- [Stored data entries]
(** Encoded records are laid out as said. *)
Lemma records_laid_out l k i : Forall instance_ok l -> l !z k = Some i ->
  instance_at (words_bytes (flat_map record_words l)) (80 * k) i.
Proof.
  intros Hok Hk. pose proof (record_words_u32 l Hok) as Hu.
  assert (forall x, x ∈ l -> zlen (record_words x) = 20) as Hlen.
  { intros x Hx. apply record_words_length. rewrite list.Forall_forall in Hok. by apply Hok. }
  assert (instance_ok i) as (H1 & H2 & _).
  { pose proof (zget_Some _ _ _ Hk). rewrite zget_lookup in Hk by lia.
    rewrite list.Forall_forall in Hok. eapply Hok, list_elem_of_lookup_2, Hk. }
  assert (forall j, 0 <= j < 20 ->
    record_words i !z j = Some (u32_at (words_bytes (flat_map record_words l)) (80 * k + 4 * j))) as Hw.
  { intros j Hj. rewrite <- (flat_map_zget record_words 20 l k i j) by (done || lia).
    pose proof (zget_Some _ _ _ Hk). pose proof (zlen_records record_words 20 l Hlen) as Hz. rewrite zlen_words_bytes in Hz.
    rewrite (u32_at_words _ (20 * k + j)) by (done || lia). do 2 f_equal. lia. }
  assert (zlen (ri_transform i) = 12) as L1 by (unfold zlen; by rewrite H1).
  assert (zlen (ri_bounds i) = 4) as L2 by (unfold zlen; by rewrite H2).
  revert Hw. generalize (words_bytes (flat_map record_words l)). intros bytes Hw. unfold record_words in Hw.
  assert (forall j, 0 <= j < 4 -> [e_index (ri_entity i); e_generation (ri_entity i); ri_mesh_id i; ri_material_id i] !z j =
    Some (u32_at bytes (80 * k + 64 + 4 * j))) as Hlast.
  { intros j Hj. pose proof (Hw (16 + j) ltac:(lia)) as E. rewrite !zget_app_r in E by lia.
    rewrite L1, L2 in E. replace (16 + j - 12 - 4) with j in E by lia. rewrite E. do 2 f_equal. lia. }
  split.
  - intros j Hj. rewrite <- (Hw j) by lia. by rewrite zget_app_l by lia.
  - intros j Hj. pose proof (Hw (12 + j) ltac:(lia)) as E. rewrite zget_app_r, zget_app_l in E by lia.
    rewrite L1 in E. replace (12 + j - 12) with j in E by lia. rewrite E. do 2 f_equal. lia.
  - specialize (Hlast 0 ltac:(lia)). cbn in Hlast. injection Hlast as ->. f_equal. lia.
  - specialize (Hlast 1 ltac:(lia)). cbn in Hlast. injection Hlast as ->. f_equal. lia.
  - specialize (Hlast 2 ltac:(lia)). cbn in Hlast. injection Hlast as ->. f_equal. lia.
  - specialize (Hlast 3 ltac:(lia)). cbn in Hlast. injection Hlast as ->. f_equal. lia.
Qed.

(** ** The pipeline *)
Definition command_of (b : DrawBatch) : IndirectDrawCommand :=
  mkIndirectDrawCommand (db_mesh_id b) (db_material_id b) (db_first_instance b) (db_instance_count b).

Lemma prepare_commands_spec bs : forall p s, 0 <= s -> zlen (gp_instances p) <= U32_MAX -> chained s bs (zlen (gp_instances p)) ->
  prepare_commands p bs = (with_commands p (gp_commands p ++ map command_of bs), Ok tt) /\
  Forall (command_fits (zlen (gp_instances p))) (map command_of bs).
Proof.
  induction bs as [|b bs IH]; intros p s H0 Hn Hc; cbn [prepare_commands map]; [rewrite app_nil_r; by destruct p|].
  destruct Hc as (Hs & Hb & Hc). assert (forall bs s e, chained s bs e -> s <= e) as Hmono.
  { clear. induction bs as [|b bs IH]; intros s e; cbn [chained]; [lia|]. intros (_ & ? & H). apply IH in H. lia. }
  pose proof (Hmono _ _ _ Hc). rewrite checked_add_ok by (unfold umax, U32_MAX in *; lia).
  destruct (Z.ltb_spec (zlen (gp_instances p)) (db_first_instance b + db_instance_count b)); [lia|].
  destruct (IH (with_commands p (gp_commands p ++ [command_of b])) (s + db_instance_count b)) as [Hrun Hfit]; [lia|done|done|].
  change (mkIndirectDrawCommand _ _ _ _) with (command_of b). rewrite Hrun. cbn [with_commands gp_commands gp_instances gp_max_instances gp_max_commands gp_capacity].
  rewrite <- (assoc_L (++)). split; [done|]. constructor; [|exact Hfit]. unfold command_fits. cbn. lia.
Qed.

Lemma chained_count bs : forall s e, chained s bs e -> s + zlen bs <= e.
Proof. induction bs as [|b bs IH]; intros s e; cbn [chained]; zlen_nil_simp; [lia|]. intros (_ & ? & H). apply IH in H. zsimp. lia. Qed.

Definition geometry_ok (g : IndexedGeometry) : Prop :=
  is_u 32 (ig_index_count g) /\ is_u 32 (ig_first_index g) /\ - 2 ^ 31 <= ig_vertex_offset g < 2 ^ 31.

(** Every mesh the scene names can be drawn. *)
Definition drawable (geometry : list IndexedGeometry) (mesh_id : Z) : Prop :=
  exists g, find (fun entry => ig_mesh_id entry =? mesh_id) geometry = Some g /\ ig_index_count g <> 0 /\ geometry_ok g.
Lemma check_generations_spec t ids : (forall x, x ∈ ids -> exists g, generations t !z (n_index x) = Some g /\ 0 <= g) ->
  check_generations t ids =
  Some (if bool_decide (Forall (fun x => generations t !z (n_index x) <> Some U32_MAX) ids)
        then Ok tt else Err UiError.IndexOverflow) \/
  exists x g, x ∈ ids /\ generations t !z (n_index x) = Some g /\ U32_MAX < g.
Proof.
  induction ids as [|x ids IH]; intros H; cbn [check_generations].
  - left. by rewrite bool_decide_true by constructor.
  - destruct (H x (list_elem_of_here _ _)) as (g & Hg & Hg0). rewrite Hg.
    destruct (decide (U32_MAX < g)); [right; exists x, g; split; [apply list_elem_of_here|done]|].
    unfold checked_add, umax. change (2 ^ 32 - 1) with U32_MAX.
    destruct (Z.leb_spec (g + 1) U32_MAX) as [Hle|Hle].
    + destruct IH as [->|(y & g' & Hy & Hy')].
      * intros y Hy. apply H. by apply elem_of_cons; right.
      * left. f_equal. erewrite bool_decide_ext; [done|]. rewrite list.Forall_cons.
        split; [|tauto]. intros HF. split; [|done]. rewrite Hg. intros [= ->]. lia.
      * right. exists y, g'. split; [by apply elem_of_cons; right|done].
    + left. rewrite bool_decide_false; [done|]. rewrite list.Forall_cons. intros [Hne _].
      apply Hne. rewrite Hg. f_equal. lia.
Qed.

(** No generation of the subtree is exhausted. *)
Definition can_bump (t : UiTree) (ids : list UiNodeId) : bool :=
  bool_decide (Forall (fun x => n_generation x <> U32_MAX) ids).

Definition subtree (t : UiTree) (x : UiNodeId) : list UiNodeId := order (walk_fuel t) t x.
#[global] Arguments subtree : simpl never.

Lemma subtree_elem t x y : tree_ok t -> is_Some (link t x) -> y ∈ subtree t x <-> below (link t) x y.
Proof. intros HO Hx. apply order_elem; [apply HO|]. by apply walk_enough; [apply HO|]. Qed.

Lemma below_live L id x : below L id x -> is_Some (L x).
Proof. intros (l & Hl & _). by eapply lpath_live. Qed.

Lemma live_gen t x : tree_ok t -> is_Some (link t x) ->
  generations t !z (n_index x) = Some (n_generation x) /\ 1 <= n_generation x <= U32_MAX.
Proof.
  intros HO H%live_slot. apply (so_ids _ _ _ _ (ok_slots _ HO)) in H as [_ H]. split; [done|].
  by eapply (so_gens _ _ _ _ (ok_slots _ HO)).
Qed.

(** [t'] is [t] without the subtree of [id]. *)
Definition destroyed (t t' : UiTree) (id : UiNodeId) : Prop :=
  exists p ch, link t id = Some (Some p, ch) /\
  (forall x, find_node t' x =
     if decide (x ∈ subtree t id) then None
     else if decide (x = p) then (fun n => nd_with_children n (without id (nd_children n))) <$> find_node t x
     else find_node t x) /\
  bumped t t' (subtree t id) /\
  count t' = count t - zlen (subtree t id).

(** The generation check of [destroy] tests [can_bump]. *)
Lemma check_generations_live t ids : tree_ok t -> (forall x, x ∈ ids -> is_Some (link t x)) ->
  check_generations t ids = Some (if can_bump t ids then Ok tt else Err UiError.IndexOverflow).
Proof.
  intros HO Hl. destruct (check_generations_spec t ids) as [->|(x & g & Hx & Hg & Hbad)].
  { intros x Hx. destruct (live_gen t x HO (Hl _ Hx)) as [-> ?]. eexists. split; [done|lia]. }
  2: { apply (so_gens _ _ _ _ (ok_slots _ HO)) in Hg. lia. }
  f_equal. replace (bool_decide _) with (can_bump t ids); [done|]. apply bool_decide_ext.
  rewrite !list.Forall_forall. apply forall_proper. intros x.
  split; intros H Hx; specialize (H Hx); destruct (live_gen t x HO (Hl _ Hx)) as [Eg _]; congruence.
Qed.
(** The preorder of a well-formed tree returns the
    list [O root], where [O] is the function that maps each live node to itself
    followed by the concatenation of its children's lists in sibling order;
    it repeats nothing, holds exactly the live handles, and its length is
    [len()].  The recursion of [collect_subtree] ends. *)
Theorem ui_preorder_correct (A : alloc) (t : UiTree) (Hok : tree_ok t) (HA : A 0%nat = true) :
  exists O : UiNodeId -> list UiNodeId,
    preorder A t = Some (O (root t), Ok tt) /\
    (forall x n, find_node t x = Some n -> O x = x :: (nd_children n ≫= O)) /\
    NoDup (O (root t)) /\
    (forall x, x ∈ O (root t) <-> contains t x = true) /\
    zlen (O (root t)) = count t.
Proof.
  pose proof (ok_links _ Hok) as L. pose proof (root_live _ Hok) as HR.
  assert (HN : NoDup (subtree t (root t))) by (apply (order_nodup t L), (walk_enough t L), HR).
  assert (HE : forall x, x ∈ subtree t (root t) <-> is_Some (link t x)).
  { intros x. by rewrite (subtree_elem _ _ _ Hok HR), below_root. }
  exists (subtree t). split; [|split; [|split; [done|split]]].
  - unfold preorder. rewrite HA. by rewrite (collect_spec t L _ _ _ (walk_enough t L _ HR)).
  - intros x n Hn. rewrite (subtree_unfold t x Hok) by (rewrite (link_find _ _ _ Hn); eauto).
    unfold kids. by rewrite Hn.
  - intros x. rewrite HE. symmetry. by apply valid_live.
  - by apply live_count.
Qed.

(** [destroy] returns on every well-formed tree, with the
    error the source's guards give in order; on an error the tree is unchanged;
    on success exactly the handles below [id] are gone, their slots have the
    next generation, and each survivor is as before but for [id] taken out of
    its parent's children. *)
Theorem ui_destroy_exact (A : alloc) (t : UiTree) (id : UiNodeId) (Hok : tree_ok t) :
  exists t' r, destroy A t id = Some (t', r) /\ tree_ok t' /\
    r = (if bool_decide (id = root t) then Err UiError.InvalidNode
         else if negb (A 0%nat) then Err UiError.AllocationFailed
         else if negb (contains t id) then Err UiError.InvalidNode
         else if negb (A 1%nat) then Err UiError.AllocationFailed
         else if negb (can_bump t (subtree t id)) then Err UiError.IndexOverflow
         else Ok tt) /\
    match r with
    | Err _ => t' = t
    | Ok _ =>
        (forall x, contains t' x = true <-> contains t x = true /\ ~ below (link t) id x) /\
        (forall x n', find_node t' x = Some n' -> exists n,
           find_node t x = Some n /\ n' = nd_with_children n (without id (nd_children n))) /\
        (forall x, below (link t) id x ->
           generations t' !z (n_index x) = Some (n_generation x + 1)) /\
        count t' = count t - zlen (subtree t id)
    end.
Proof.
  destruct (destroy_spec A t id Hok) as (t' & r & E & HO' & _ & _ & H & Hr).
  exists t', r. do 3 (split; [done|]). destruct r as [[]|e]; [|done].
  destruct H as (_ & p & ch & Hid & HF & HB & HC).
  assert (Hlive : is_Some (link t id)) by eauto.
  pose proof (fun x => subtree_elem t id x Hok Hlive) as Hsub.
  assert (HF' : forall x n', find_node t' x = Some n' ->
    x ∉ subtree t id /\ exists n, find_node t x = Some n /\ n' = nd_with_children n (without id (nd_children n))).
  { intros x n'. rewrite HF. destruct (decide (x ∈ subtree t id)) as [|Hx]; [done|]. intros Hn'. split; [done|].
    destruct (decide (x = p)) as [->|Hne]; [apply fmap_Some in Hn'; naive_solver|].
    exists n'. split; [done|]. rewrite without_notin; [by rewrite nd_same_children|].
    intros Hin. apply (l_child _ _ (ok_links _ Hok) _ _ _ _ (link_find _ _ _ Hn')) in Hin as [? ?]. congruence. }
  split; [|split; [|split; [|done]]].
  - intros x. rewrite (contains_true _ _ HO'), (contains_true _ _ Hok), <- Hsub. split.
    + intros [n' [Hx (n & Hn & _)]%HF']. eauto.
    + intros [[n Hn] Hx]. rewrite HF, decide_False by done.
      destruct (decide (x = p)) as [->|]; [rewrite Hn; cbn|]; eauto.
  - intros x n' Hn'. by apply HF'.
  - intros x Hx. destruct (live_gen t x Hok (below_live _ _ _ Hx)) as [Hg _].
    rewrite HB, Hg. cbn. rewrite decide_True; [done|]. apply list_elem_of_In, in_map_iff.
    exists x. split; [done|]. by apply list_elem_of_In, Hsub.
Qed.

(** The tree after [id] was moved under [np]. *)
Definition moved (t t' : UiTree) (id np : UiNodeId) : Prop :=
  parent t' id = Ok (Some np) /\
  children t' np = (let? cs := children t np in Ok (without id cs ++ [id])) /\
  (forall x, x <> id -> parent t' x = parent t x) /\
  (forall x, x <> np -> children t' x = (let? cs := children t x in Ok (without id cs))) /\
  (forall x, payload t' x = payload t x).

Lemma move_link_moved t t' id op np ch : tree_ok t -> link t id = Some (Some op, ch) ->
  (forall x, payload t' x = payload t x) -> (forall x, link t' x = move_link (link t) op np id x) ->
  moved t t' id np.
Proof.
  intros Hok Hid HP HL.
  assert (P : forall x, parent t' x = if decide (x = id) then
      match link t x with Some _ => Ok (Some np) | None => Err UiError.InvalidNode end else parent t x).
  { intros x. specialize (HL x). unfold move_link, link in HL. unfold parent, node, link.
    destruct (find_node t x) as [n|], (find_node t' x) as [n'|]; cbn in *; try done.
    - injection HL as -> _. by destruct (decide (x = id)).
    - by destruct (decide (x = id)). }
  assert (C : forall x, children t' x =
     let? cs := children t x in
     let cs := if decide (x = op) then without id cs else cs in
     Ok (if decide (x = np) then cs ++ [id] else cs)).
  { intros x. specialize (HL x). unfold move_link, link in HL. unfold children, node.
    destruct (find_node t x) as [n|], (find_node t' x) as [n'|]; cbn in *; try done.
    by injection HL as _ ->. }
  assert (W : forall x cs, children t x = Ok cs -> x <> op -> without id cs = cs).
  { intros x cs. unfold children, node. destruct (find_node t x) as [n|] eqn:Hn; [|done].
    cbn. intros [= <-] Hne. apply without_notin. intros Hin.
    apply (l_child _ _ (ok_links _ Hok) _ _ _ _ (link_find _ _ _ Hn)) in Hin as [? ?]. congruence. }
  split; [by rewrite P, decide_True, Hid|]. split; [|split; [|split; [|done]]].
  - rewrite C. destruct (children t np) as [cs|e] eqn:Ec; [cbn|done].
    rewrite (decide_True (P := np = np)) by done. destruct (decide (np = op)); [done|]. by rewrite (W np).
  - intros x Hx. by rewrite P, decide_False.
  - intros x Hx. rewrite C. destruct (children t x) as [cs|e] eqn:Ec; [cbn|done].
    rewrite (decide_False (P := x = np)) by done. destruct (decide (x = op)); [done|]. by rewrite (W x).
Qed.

- [Problem details]
All that is needed is the exact run of lines above from the line containing "Lemma records_laid_out l" through the line containing "assert (forall x, x", both of them included.

- [Answer box]
Lemma records_laid_out l k i : Forall instance_ok l -> l !z k = Some i ->
  instance_at (words_bytes (flat_map record_words l)) (80 * k) i.
Proof.
  intros Hok Hk. pose proof (record_words_u32 l Hok) as Hu.
  assert (forall x, x ∈ l -> zlen (record_words x) = 20) as Hlen.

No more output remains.